Exercise directions ->
Give back exactly the lines of the material below that start at the line containing "Lemma lines_agree_eq (l1" and end at the line containing "Forall2 (lines_agree N) l1 l2 →", and no others.

[Supplied records Boundary: Start]

(** X28 (TodosPage: myName, memberLabel, labelForUserId): a label is never
    empty and is "Oassignad" for no assignee; over a roster without
    duplicate ids the label of the id of a member is the label of the
    member. *)
Theorem labels_agree (w : World) :
  (∀ uid, labelForUserId w uid ≠ "") ∧
  (∀ m, memberLabel w m ≠ "") ∧
  labelForUserId w None = "Oassignad" ∧
  (NoDup (Economy.user_id <$> members w) →
   ∀ m, m ∈ members w → Economy.user_id m ≠ "" →
     labelForUserId w (Some (Economy.user_id m)) = memberLabel w m).
Proof.
  split; [|split; [|split; [done|]]].
  - intros uid. unfold labelForUserId. destruct (falsy uid); [done|].
    destruct (Js.trim _) as [|a s]; simpl; [|done].
    case_bool_decide; [apply myName_nonempty|done].
  - intros m. unfold memberLabel. destruct (is_user _ m); [apply myName_nonempty|].
    by destruct (Js.trim _).
  - intros Hnd m Hm Hid. unfold labelForUserId, memberLabel.
    destruct (Economy.user_id m) as [|a u] eqn:Hu; [done|].
    change (falsy (Some (String a u))) with false. cbv iota.
    rewrite <- Hu, (find_unique _ _ Hnd Hm). simpl.
    unfold is_user at 1.
    destruct (Js.trim (Economy.display_name m)) as [|b dn] eqn:Hdn; simpl.
    + by case_bool_decide.
    + case_bool_decide as Hme; [|done].
      unfold myName. rewrite <- Hme, (find_unique _ _ Hnd Hm). simpl.
      by rewrite Hdn.
Qed.

(** X29 (TodosPage: visibleTodos): what is visible is part of the todos,
    in their order.  Without a user the filter is ignored; with one,
    "mine" keeps the todos assigned to the user and "unassigned" the ones
    assigned to nobody, and no todo is in both. *)
Theorem visibleTodos_filters (w : World) :
  sublist (visibleTodos w) (todos w) ∧
  (falsy (userId w) = true → visibleTodos w = todos w) ∧
  (falsy (userId w) = false →
   visibleTodos (setFilter all w) = todos w ∧
   (∀ t, t ∈ visibleTodos (setFilter mine w)
         ↔ t ∈ todos w ∧ assigned_to t = userId w) ∧
   (∀ t, t ∈ visibleTodos (setFilter unassigned w)
         ↔ t ∈ todos w ∧ assigned_to t = None) ∧
   (∀ t, t ∈ visibleTodos (setFilter mine w) →
         t ∉ visibleTodos (setFilter unassigned w))).
Proof.
  split; [|split].
  - unfold visibleTodos. destruct (falsy _); [done|].
    destruct (filter_ w); [done|apply sublist_filter..].
  - intros Hno. unfold visibleTodos. by rewrite Hno.
  - intros Huser. unfold visibleTodos. simpl. rewrite Huser.
    split; [done|]. split; [|split].
    + intros t. rewrite list_elem_of_filter. tauto.
    + intros t. rewrite list_elem_of_filter. tauto.
    + intros t [Hmine _]%list_elem_of_filter [Hnone _]%list_elem_of_filter.
      rewrite Hnone in Hmine. by rewrite <- Hmine in Huser.
Qed.

End TodosViewFacts.

(** ** The settlement card of OverviewPage *)

Section OverviewFacts.
Variable N : string → string → Prop.

Lemma filter_agree {A B} (R : A → B → Prop) (P : A → Prop) (Q : B → Prop)
    `{!∀ a, Decision (P a)} `{!∀ b, Decision (Q b)} l1 l2 :
  (∀ a b, R a b → (P a ↔ Q b)) →
  Forall2 R l1 l2 → Forall2 R (filter P l1) (filter Q l2).
Proof.
  intros HPQ. induction 1 as [|a b l1 l2 Hab _ IH]; [constructor|].
  rewrite !filter_cons. pose proof (HPQ a b Hab).
  do 2 case_decide; try tauto. by constructor.
Qed.

Lemma sort_insert_agree {A B} (R : A → B → Prop) cmp1 cmp2 x y l1 l2 :
  (∀ a b a' b', R a b → R a' b' → cmp1 a a' = cmp2 b b') →
  R x y → Forall2 R l1 l2 →
  Forall2 R (Js.sort_insert cmp1 x l1) (Js.sort_insert cmp2 y l2).
Proof.
  intros Hcmp Hxy. induction 1 as [|a b l1 l2 Hab Hl IH]; simpl.
  { by repeat constructor. }
  rewrite (Hcmp x y a b) by done.
  destruct (cmp2 y b <=? 0); by repeat constructor.
Qed.

Lemma sort_agree {A B} (R : A → B → Prop) cmp1 cmp2 l1 l2 :
  (∀ a b a' b', R a b → R a' b' → cmp1 a a' = cmp2 b b') →
  Forall2 R l1 l2 → Forall2 R (Js.sort cmp1 l1) (Js.sort cmp2 l2).
Proof.
  intros Hcmp. induction 1 as [|a b l1 l2 Hab _ IH]; [constructor|].
  rewrite !sort_cons. by apply sort_insert_agree.
Qed.

Lemma by_balance_desc_agree a b a' b' :
  balances_agree N a b → balances_agree N a' b' →
  Overview.by_balance_desc a a' = Economy.by_balance_desc b b'.
Proof.
  intros [_ H1] [_ H2]. unfold Overview.by_balance_desc, Economy.by_balance_desc.
  by rewrite H1, H2.
Qed.

Lemma loop_init_agree bs1 bs2 :
  Forall2 (balances_agree N) bs1 bs2 →
  loops_agree N (Overview.loop_init bs1) (Economy.loop_init bs2).
Proof.
  intros Hbs. repeat split; simpl; [| |constructor].
  - apply sort_agree; [apply by_balance_desc_agree|].
    apply Forall2_fmap.
    eapply Forall2_impl;
      [apply (filter_agree (balances_agree N)); [|done]|].
    + intros a b [_ Hab]. by rewrite Hab.
    + intros a b [Hn Hab]. split; simpl; [done|]. by rewrite Hab.
  - apply sort_agree; [apply by_balance_desc_agree|].
    apply Forall2_fmap.
    eapply Forall2_impl;
      [apply (filter_agree (balances_agree N)); [|done]|].
    + intros a b [_ Hab]. by rewrite Hab.
    + intros a b [Hn Hab]. split; simpl; done.
Qed.

Lemma loop_body_agree st1 st2 :
  loops_agree N st1 st2 →
  option_Forall2 (loops_agree N)
    (Overview.loop_body st1) (Economy.loop_body st2).
Proof.
  intros (Hd & Hc & Hl & Hi & Hj).
  unfold Overview.loop_body, Economy.loop_body. rewrite Hi, Hj.
  destruct (Overview.debtors st1 !! Economy.i st2) as [d1|] eqn:Hd1.
  - destruct (Forall2_lookup_l _ _ _ _ _ Hd Hd1) as (d2 & -> & [Hdn Hdb]).
    destruct (Overview.creditors st1 !! Economy.j st2) as [c1|] eqn:Hc1.
    + destruct (Forall2_lookup_l _ _ _ _ _ Hc Hc1) as (c2 & -> & [Hcn Hcb]).
      constructor. rewrite Hdb, Hcb.
      split; [|split; [|split; [|split]]]; simpl.

      * apply Forall2_insert; [done|]. by split.
      * apply Forall2_insert; [done|]. by split.
      * destruct (0 <? _); [|done]. apply Forall2_app; [done|].
        by repeat constructor.
      * done.
      * done.
    + assert (Economy.creditors st2 !! Economy.j st2 = None) as ->.
      { apply lookup_ge_None. rewrite <- (Forall2_length _ _ _ Hc).
        by apply lookup_ge_None. }
      constructor.
  - assert (Economy.debtors st2 !! Economy.i st2 = None) as ->.
    { apply lookup_ge_None. rewrite <- (Forall2_length _ _ _ Hd).
      by apply lookup_ge_None. }
    constructor.
Qed.

Lemma while_loop_agree fuel st1 st2 :
  loops_agree N st1 st2 →
  option_Forall2 (loops_agree N)
    (Overview.while_loop fuel st1) (Economy.while_loop fuel st2).
Proof.
  revert st1 st2. induction fuel as [|fuel IH]; intros st1 st2 Hst; simpl;
    destruct (loop_body_agree st1 st2 Hst); try by constructor.
  by apply IH.
Qed.

Lemma computeSettlements_agree fuel bs1 bs2 :
  Forall2 (balances_agree N) bs1 bs2 →
  option_Forall2 (Forall2 (lines_agree N))
    (Overview.computeSettlements fuel bs1)
    (Economy.computeSettlements fuel bs2).
Proof.
  intros Hbs. unfold Overview.computeSettlements, Economy.computeSettlements.
  destruct (while_loop_agree fuel _ _ (loop_init_agree _ _ Hbs))
    as [st1 st2 (_ & _ & Hl & _)|]; by constructor.
Qed.

Lemma totalOre_selected z expenses :
  foldl (λ sum e, sum + Overview.amount_ore e) z (selected <$> expenses)
  = foldl (λ sum e, sum + Economy.amount_ore e) z expenses.
Proof.
  revert z. induction expenses as [|e es IH]; intros z; [done|]. apply IH.
Qed.

Lemma totalsByUser_selected (m : gmap string Z) expenses :
  foldl (λ map e,
           <[Overview.paid_by e
             := default 0 (map !! Overview.paid_by e) + Overview.amount_ore e]>
             map)
        m (selected <$> expenses)
  = foldl (λ map e,
             <[Economy.paid_by e
               := default 0 (map !! Economy.paid_by e) + Economy.amount_ore e]>
               map)
          m expenses.
Proof.
  revert m. induction expenses as [|e es IH]; intros m; [done|]. apply IH.
Qed.

Lemma balances_agree_pages members expenses :
  Forall (λ m, N (Overview.shown_name m) (Economy.shown_name m)) members →
  Forall2 (balances_agree N)
    (Overview.balances members (selected <$> expenses))
    (Economy.balances members expenses).
Proof.
  intros Hnames. unfold Overview.balances, Economy.balances.
  destruct (length members =? 0)%nat; [constructor|].
  apply Forall2_fmap, Forall_Forall2_diag.
  eapply Forall_impl; [exact Hnames|]. intros m Hm. split; [done|]. simpl.
  unfold Overview.totalOre, Overview.totalsByUser,
    Economy.totalOre, Economy.totalsByUser.
  by rewrite totalOre_selected, totalsByUser_selected.
Qed.

End OverviewFacts.

Section OverviewClaims.
Import Economy.

Lemma lines_agree_eq (l1 l2 : list Line) :
  Forall2 (lines_agree eq) l1 l2 → l1 = l2.
Proof.
  induction 1 as [|a b l1 l2 (Hf & Ht & Ha) _ IH]; [done|].
  destruct a, b. simpl in *. by subst.
Qed.

Lemma lines_agree_amounts N (l1 l2 : list Line) :
  Forall2 (lines_agree N) l1 l2 →
  line_amount_ore <$> l1 = line_amount_ore <$> l2.
Proof.
  induction 1 as [|a b l1 l2 (Hf & Ht & Ha) _ IH]; [done|].
  csimpl. by rewrite Ha, IH.
Qed.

[Supplied records Boundary: End]

Output of the task ->
Lemma lines_agree_eq (l1 l2 : list Line) :
  Forall2 (lines_agree eq) l1 l2 → l1 = l2.
Proof.
  induction 1 as [|a b l1 l2 (Hf & Ht & Ha) _ IH]; [done|].
  destruct a, b. simpl in *. by subst.
Qed.

Lemma lines_agree_amounts N (l1 l2 : list Line) :
  Forall2 (lines_agree N) l1 l2 →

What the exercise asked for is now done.